I haven't had panic attacks, but it seems to me that maybe your heart palpitations are what are sending you into a panic. If you can convince yourself that your heart is just fine, maybe you won't be so worried. My husband has assured me MANY TIMES that skipped or occasional irregular heartbeats are not what causes a heart attack. But I do know how scary they feel.
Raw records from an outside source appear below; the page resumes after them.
(** Indexing a [map[string]bool]: a missing key reads as [false]. *)
Definition index_bool (m : gmap string bool) (k : string) : bool :=
  default false (m !! k).

(** ** The logger ([Logger], [LogLevel]) and the effects of the engine *)

Inductive LogLevel :=
  LevelDebug | LevelInfo | LevelSuccess | LevelWarning | LevelError.

#[global] Instance LogLevel_eq_dec : EqDecision LogLevel.
Proof. solve_decision. Defined.

(** An argument handed to a format string ([args ...any]). *)
Inductive LogArg :=
| ArgInt (n : Z)
| ArgStr (s : string)
| ArgErr (e : error).

(** [type Logger struct] *)
Record Logger := {
  LoggerVerbose : bool;
  LoggerQuiet : bool
}.

(** [func (l *Logger) log]: whether a call at [level] reaches [fmt.Printf]. *)
Definition Logger_log (l : Logger) (level : LogLevel) : bool :=
  if bool_decide (level = LevelDebug) && negb (LoggerVerbose l) then false
  else if negb (bool_decide (level = LevelDebug)) && LoggerQuiet l then false
  else true.

(** [http.Header]: a name carries a list of values; [Get] reads the first. *)
Definition Header_Get (h : gmap string (list string)) (key : string) : string :=
  match h !! key with
  | Some (v :: _) => v
  | _ => ""
  end.

(** [http.Request] as far as the engine fills it in: the method, the URL,
    the headers it adds with [Header.Add] and the cookies it hands to
    [AddCookie] (which [net/http] folds into the [Cookie] header). *)
Record Request := {
  ReqMethod : string;
  ReqURL : string;
  ReqHeader : gmap string (list string);
  ReqCookies : list (string * string)
}.

(** [http.Response] as far as the engine reads it.  The body is the number
    of bytes the stream delivers and the error, if any, that ends it. *)
Record Response := {
  RespStatusCode : Z;
  RespStatus : string;
  RespHeader : gmap string (list string);
  RespBodyBytes : Z;
  RespBodyErr : option error
}.

(** [http.Client] as configured by [buildHTTPClient]; [ClientTimeout] is a
    [time.Duration], a signed 64-bit count of nanoseconds. *)
Record Client := {
  ClientTimeout : Z;
  InsecureSkipVerify : bool;
  ClientProxy : option string;
  UseLastResponse : bool
}.

(** What [os.Open] followed by a [bufio.Scanner] loop yields for a path. *)
Inductive FileRead :=
| OpenFails (err : error)
| Scanned (lines : list string) (scanErr : option error).

(** The collaborators outside the package.  [client_Do] is the outcome of
    one call of [client.Do]: the exchanges [net/http] makes inside the call
    (redirects it follows, requests it sends again) are not told apart, and
    the answer is a function of the request, so a target whose answers
    depend on what it was sent before is outside the model.
    [unicode_To_UpperCase] is [unicode.To(unicode.UpperCase, r)] for a rune
    above U+007F. *)
Record World := {
  os_Open : string → FileRead;
  url_Parse : string → option error;
  http_NewRequest : string → string → option error;
  client_Do : Client → Request → error + Response;
  os_WriteFile : string → gmap string Result → option error;
  unicode_To_UpperCase : N → N
}.

(** Observable effects, in program order. *)
Inductive Event :=
| EvLog (level : LogLevel) (format : string) (args : list LogArg)
| EvDo (client : Client) (req : Request)
| EvLock
| EvUnlock.

(** A writer over the events. *)
Definition Eff (A : Type) : Type := list Event * A.

Definition ret {A} (a : A) : Eff A := ([], a).

Definition bind {A B} (c : Eff A) (k : A → Eff B) : Eff B :=
  let '(t1, a) := c in
  let '(t2, b) := k a in
  (t1 ++ t2, b).

Definition emit (e : Event) : Eff unit := ([e], tt).

Notation "x <~ c ;; k" := (bind c (λ x, k))
  (at level 100, c at next level, right associativity).
Notation "c ;;; k" := (bind c (λ _, k))
  (at level 100, right associativity).

Definition trace {A} (c : Eff A) : list Event := c.1.
Definition value {A} (c : Eff A) : A := c.2.

Definition Debug (format : string) (args : list LogArg) : Eff unit :=
  emit (EvLog LevelDebug format args).
Definition Info (format : string) (args : list LogArg) : Eff unit :=
  emit (EvLog LevelInfo format args).
Definition Success (format : string) (args : list LogArg) : Eff unit :=
  emit (EvLog LevelSuccess format args).
Definition Warning (format : string) (args : list LogArg) : Eff unit :=
  emit (EvLog LevelWarning format args).

(** The lines a logger prints out of a trace. *)
Definition isPrinted (l : Logger) (e : Event) : bool :=
  match e with
  | EvLog level _ _ => Logger_log l level
  | _ => false
  end.

Definition printed (l : Logger) (t : list Event) : list Event :=
  filter (λ e, isPrinted l e = true) t.

(** The warnings asked of the logger, and the requests sent. *)
Definition isWarning (e : Event) : bool :=
  match e with
  | EvLog LevelWarning _ _ => true
  | _ => false
  end.

Definition warnings (t : list Event) : list Event :=
  filter (λ e, isWarning e = true) t.

Definition requests (t : list Event) : list Request :=
  omap (λ e, match e with EvDo _ r => Some r | _ => None end) t.

(** ** HTTP client factory *)

(** Two's-complement wrap-around of a 64-bit signed integer. *)
Definition wrap64 (z : Z) : Z := (z + 2 ^ 63) mod 2 ^ 64 - 2 ^ 63.

(** [time.Second] *)
Definition Second : Z := 1000000000.

(** [func buildHTTPClient] *)
Definition buildHTTPClient (w : World) (config : Config) : error + Client :=
  let timeout := 10 in
  let timeout := if 0 <? Timeout config then Timeout config else timeout in
  let client_timeout := wrap64 (timeout * Second) in
  if bool_decide (Proxy config ≠ "") then
    match url_Parse w (Proxy config) with
    | Some err => inl (Errorf_w "invalid proxy URL" err)
    | None =>
        inr {| ClientTimeout := client_timeout;
               InsecureSkipVerify := Insecure config;
               ClientProxy := Some (Proxy config);
               UseLastResponse := negb (FollowRedir config) |}
    end
  else
    inr {| ClientTimeout := client_timeout;
           InsecureSkipVerify := Insecure config;
           ClientProxy := None;
           UseLastResponse := negb (FollowRedir config) |}.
Last, I just wanted to tell you that my husband has horrible hours, and is gone overnight on-call in the hospital once or twice/week. I have learned over the years to sleep alone with the kids in the house, but I never sleep well. I always feel a bit insecure when he's not home, so I do know how you feel emotionally with that. About two times/year he travels far away to week-long medical conferences. He just went a month ago to Chicago. Whenever he travels, I feel REALLY insecure. I have gotten so down on myself about it. I've told myself that I am a strong and capable woman, and why is it that my husband must be with me to make me feel secure and complete? I mean---sure, I miss him and love him, but it's more than that. There is a sense of insecurity inside me when he's gone, like I'm waiting for a disaster to happen, and he won't be here to help me. I rely so much on him to be my strength and support, and that is not always good I don't think. I don't know if you're doing that or not, but maybe both of us need to find our inner strength and know that we are strong, capable women and we don't need our husbands to find our strength.
I'm right there with you, sweetie! Hang in there, and feel free to post here for support and I'll try and help you through all this!! You will be just fine, I guarantee.
(Oh yeah, and I agree with the others. Go see your doctor and get some anti-anxiety meds if you need them!) :)
((((((Hugs)))))
That is exactly what my Dr said. He called them PVC's. It is so nice to talk with someone who understands. It's scary as heck isn't it? I absolutely refuse to let this dominate my life and prevent me from doing things. I am a very private and independent person. I do not like admitting that I am weak or need help. Because of that I have kept this to myself, my husband knows of the PVC's but I haven't told him how much anxiety it causes me. I also don't want him to worry or feel guilty when he travels, it is hard enough on him.
Thanks so much for responding, like I said I don't confide in anyone so it's nice to have a sympathetic ear.
Sure, anytime! We can be the PVC girls, LOL!! ;)
Feel free to email me through my profile if you ever need to talk. I do understand what you're going through.
Oh, and I'm guilty of making my hubby feel guilty, so good for you for not doing that! You're a better wife than I am!